Lei si è tolta il vestito al buio, poi si è lasciata scivolare, non prima di aver passeggiato le terrazze dalle quali puoi guardare la città dove respira affannoso il centro storico, ha masticato le parole dolci che non sa dire. Si è lasciata amare. Nel frattempo non ha esitato a parlarsi in silenzio. Con le gambe che non sapeva contenere e l’aria di chi non ha paura. E le vennero in mente tutte le cose che non sarebbe mai stata. E che era in quell’istante.

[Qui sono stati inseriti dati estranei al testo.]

Lemma fixed_width_fields_witness :
  parser_map (resolve_fmt [] (SrcPath "f.dat") (Some "fixed")) = Some M_parse_fixed_width /\
  [("name", 4); ("age", 2)] <> [] /\
  NoDup (map fst [("name", 4); ("age", 2)]) /\
  ~ In "_line_no" (map fst [("name", 4); ("age", 2)]) /\
  snd (parse {| encoding := None |} (<["f.dat" := "Al 5 
"]> ∅) [] (SrcPath "f.dat") (Some "fixed") None (Some [("name", 4); ("age", 2)]) false)
  = inr (OutList [spec_fixed_record [("name", 4); ("age", 2)] 1 "Al 5 
"]).
Proof.
  assert (H1 : parser_map (resolve_fmt [] (SrcPath "f.dat") (Some "fixed"))
               = Some M_parse_fixed_width) by reflexivity.
  assert (H2 : [("name", 4); ("age", 2)] <> []) by discriminate.
  assert (H3 : NoDup (map fst [("name", 4); ("age", 2)]))
    by (apply (bool_decide_unpack _); vm_compute; reflexivity).
  assert (H4 : ~ In "_line_no" (map fst [("name", 4); ("age", 2)]))
    by (simpl; intros [H|[H|[]]]; discriminate).
  do 4 (split; [assumption|]).
  destruct (fixed_width_fields {| encoding := None |} (<["f.dat" := "Al 5 
"]> ∅) [] (SrcPath "f.dat") (Some "fixed") None _ H1 H2 H3 H4) as (_ & H & _).
  apply (H "f.dat" "Al 5 
" eq_refl eq_refl).
Defined.
(* ===== verification/Format.v ===== *)
(** * Formatted output of the kernel (console.c: printint, cprintf)

    [format] is the sequence of characters cprintf passes to consputc for a
    format string and the words that follow it on the stack; [cstr] gives the
    C string at an address.  [decimal] reads a number back. *)
From S2P Require Import Prelude.

Local Open Scope Z_scope.

Definition chars (s : string) : list Z :=
  (λ a, Z.of_nat (Ascii.nat_of_ascii a)) <$> String.list_ascii_of_string s.

Definition text (l : list Z) : string :=
  String.string_of_list_ascii ((λ c, Ascii.ascii_of_nat (Z.to_nat (u8 c))) <$> l).

Definition lower_digits : list Z := chars "0123456789abcdef".

(** The digits in the order they are put into [buf], which has 16 bytes. *)
Fixpoint int_digits (n : nat) (digits : list Z) (x base : Z) : list Z :=
  match n with
  | O => []
  | S n =>
      default 0 (digits !! Z.to_nat (x mod base)) ::
      (if x / base =? 0 then [] else int_digits n digits (x / base) base)
  end.

Definition printint (xx base : Z) (sign : bool) : list Z :=
  let neg := sign && (xx <? 0) in
  let x := if neg then u32 (- xx) else u32 xx in
  reverse (int_digits 16 lower_digits x base ++ if neg then [45] else []).

Section format.
  Variable cstr : Z → list Z.
  Variable argp : nat → Z.

(** [k] counts the arguments taken so far. *)
Fixpoint format (k : nat) (fmt : list Z) : list Z :=
  match fmt with
  | [] => []
  | c :: fmt =>
      if negb (c =? 37) then c :: format k fmt
      else
        match fmt with
        | [] => []
        | c :: fmt =>
            if c =? 100 then printint (s32 (argp k)) 10 true ++ format (S k) fmt                    (* %d *)
            else if (c =? 120) || (c =? 112) then printint (s32 (argp k)) 16 false ++ format (S k) fmt  (* %x %p *)
            else if c =? 115 then                                                                  (* %s *)
              (if argp k =? 0 then chars "(null)" else cstr (argp k)) ++ format (S k) fmt
            else if c =? 37 then 37 :: format k fmt
            else 37 :: c :: format k fmt
        end
  end.

End format.

(** ** Numbers *)

(** The value of a string of decimal digits, continuing from [n]. *)
Fixpoint decimal (n : Z) (l : list Z) : Z :=
  match l with
  | [] => n
  | c :: l => decimal (10 * n + (c - 48)) l
  end.

Lemma decimal_app n l1 l2 : decimal n (l1 ++ l2) = decimal (decimal n l1) l2.
Proof. revert n. induction l1 as [|c l1 IH]; intros n; cbn; [done|apply IH]. Qed.

Lemma int_digits_decimal n digits x :
  (∀ i, 0 ≤ i < 10 → digits !! Z.to_nat i = Some (48 + i)) → 0 ≤ x < 10 ^ Z.of_nat (S n) →
  let l := reverse (int_digits (S n) digits x 10) in
  decimal 0 l = x ∧ Forall (λ c, 48 ≤ c ≤ 57) l ∧ l ≠ [].
Proof.
  intros Hd. revert x. induction n as [|n IH]; intros x Hx l;
    pose proof (Z.mod_pos_bound x 10 ltac:(lia)) as Hm; pose proof (Z.div_mod x 10 ltac:(lia)) as Hdm.
  - assert (x / 10 = 0) as Hq by (apply Z.div_small; cbn in Hx; lia).
    subst l. cbn [int_digits]. rewrite Hq, Hd by done. cbn. split_and!; [lia| |done].
    constructor; [cbn; lia|constructor].
  - assert (0 ≤ x / 10 < 10 ^ Z.of_nat (S n)) as Hq.
    { rewrite (Nat2Z.inj_succ (S n)), Z.pow_succ_r in Hx by lia. split; [apply Z.div_pos; lia|].
      apply Z.div_lt_upper_bound; lia. }
    destruct (IH _ Hq) as (H1 & H2 & H3). subst l. cbn [int_digits] in H1, H2, H3 |- *. rewrite Hd by done.
    change (default 0 (Some (48 + x mod 10))) with (48 + x mod 10).
    destruct (x / 10 =? 0) eqn:E; bools.
    + cbn. split_and!; [lia| |done]. constructor; [lia|constructor].
    + rewrite reverse_cons, decimal_app. rewrite H1. cbn [decimal]. split_and!; [lia| |].
      * apply Forall_app. split; [done|]. constructor; [lia|constructor].
      * intros Hn. by apply app_eq_nil in Hn as [_ ?].
Qed.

Lui si è tolto la maglietta, attorno le mutande disordinate di giorni, gettate come fazzoletti che nessuno raccoglie. Una borsa piena di solitudine e un tavolo con le sigarette spente di tante notti. Neanche lui parla molto, ma sorride con gli occhi, mentre dice a se stesso tante cose, tutte complicate. Sono stati, credo, in uno spazio aereo che sorvola il sottoproletariato urbano, almeno così li ho voluti immaginare.

E poi alle 8 del mattino il sole picchia e apre le persiane. I cani attraversano il silenzio e cagano accanto alle piante nel terrazzo.

Lei si è alzata coi calzini sporchi. Non aveva l’acqua, ne sono sicura. Che quando si vola ad alta quota l’acqua non serve. Avrebbe voluto bere, chiedersi dov’era. La terrazza accarezzata dal sole, i mattoni blu, le scale di ferro. Lui invece voleva solo baciarla e baciarla ancora. Impastato dalle parole che fanno il rumore delle cose non dette. Solo chi ama si bacia al mattino.

E lei trovò il bagno accanto alla camera da letto ed era tutto disordinato come una non –famiglia. Il tetto a vetri verso il cielo. Ed era stato un giorno perfetto come dentro una canzone di Lou Reed. Imperfetto nella sua assoluta mancanza di equilibrio. Trovò il tubetto del dentifricio senza tappo. Lo strinse  e attese sull’indice, ma non uscì nulla. Durezza del disordine, fiacchezza di pensieri stanchi che non trovano stasi. Sono giovani coi loro capelli rasta e quegli orecchini che luccicano sul viso, appesi ai denti, al naso, alla lingua. Ho immaginato i loro dialoghi un po’ simili a quello di Rocco e Antonia in “Porci con le ali”. Soliloquio impertinente della mente che non ha lo slancio per dire ciò che il cuore sente. Ma non li rivedo che dentro finte vetrine a galleggiare sui social più che nelle piazze. Come si galleggia quando il pudore lascia spazio alla libertà.

Probabilmente non li rivedrò più, Palermo li avrà inghiottiti nelle sue mille varianti barocche del vivere. Oppure li incontrerò all’improvviso e sorriderò felice perché per un attimo mi era sembrato amore.